3 Correctie van helderheid randen en chromatische aberratie
Wanneer vervormingscorrectie is ingeschakeld, gebruikt de camera een
kleiner beeldbereik dan door de zoeker te zien is. (De beeldranden
worden iets bijgesneden en de resolutie iets verlaagd.)
De vervormingscorrectie is wel zichtbaar in de vastgelegde opname,
maar niet in de zoeker of Live View-opname tijdens de opnamen.
Als u [Vervorming] instelt op [Inschakelen], daalt de snelheid van
continue opname.
Vervormingscorrectie kan niet worden ingesteld in de modus <F> of
<G> wanneer u een movie opneemt of ruisonderdrukking bij meerdere
opnamen is ingesteld.
Stofwisdata (pag. 287) wordt niet toegevoegd aan opnamen die zijn
opgeslagen met vervormingscorrectie ingeschakeld.
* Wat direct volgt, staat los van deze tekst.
Definition is_Create (ev : Event) : bool :=
  match ev with CreateSearchIndex _ => true | _ => false end.

(** Number of create requests of a run. *)
Definition creates (evs : list Event) : nat :=
  List.length (filter is_Create evs).

(** The listing of line 85 or the create call of line 89 raises [e]. *)
Definition fails_at_check_or_create (w : World) (e : Exn) : Prop :=
  list_first w = Raises e \/
  exists listed,
    list_first w = Returns listed /\ listed_first listed = false /\
    create_search_index w = Raises e.

(** The reading of the spec: when the create call fails because the index
    already exists, the run goes on to poll the index by name. *)
Definition resumes_polling (w : World) (evs : list Event) : Prop :=
  forall listed e,
    list_first w = Returns listed -> listed_first listed = false ->
    create_search_index w = Raises e -> tolerated e = true ->
    exists answer, In (ListSearchIndexes (Some INDEX_NAME) answer) evs.

(** What a listing tells about the index [INDEX_NAME]. *)
Inductive Observation : Type :=
| Absent
| Status (reported : option string).

(** The observation an event carries.  A listing by name (line 93) is read
    as the loop reads it, from its first document; a full listing (lines 85
    and 162) from the document of that name. *)
Definition observe (ev : Event) : option Observation :=
  match ev with
  | ListSearchIndexes (Some _) (Returns listed) =>
      Some match listed with
           | [] => Absent
           | first :: _ => Status (status first)
           end
  | ListSearchIndexes None (Returns listed) =>
      Some match find (fun idx => String.eqb (name idx) INDEX_NAME) listed with
           | Some idx => Status (status idx)
           | None => Absent
           end
  | _ => None
  end.

(** The latest observation among [evs]. *)
Fixpoint last_observation (evs : list Event) : option Observation :=
  match evs with
  | [] => None
  | ev :: rest =>
      match last_observation rest with
      | Some o => Some o
      | None => observe ev
      end
  end.

Definition READY : Observation := Status (Some "READY"%string).

(** The reading of the spec: whenever an aggregation is issued, the latest
    observation of the index before it reported READY. *)
Definition searches_only_when_ready (evs : list Event) : Prop :=
  forall before stages rest,
    evs = before ++ Aggregate stages :: rest ->
    last_observation before = Some READY.

(** The observation in force after [evs], when it was [last] before. *)
Definition track (last : option Observation) (evs : list Event)
  : option Observation :=
  match last_observation evs with
  | Some o => Some o
  | None => last
  end.

Definition update (last : option Observation) (ev : Event)
  : option Observation :=
  match observe ev with
  | Some o => Some o
  | None => last
  end.

(** Every aggregation among [evs] is issued while the observation in force
    is READY. *)
Fixpoint guarded (last : option Observation) (evs : list Event) : Prop :=
  match evs with
  | [] => True
  | ev :: rest =>
      match ev with
      | Aggregate _ => last = Some READY
      | _ => True
      end /\ guarded (update last ev) rest
  end.

(** No poll raises the failure that lines 107-110 swallow. *)
Definition polls_not_tolerated (w : World) : Prop :=
  forall e, In (Raises e) (list_polls w) -> tolerated e = false.

(** The run itself creates the index: the name is not in the first
    listing and the create call returns. *)
Definition creates_index (w : World) : Prop :=
  exists listed,
    list_first w = Returns listed /\ listed_first listed = false /\
    create_search_index w = Returns tt.

(** ** Further cases of the steps *)

Definition generating_for (text : string) : string :=
  ("[INFO] Generating embedding for query: '" ++ text ++ "'")%string.

(** Lines 37-41 once the request has been sent: what [generate_embedding]
    makes of the service's answer. *)
Definition embedding_answer (w : World) (l : Locals)
  : Out (option (list float)) :=
  match embeddings_create w with
  | Returns (first :: _) => mkOut [] l (Normal (Some first))
  | Returns [] =>
      mkOut [Print (embedding_failed (exn_str IndexError))] l (Normal None)
  | Raises e =>
      if is_Exception e then
        mkOut [Print (embedding_failed (exn_str e))] l (Normal None)
      else mkOut [] l (Raised e)
  end.

Definition executing : string := "[INFO] Executing $vectorSearch aggregation...".
Definition results_header : string := (nl ++ "--- Search Results ---")%string.

(** The first key of lines 153-155 that [doc] lacks. *)
Definition missing_key (doc : Doc) : option string :=
  match title doc, score doc, plot doc with
  | None, _, _ => Some "title"%string
  | Some _, None, _ => Some "score"%string
  | Some _, Some _, None => Some "plot"%string
  | Some _, Some _, Some _ => None
  end.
Correctiegegevens voor de lens
De camera bevat al gegevens voor de correctie van helderheid van randen,
van chromatische aberratie en van vervormingen voor circa 30 lenzen. Als
u [Inschakelen] selecteert, worden de correctie van helderheid van randen
en de correctie van chromatische aberratie automatisch toegepast voor
elke lens waarvoor correctiegegevens in de camera zijn opgeslagen.
U kunt in EOS Utility (de meegeleverde software voor de EOS) bekijken
van welke lenzen correctiegegevens zijn opgeslagen in de camera. U kunt
ook correctiegegevens voor niet-geregistreerde lenzen vastleggen.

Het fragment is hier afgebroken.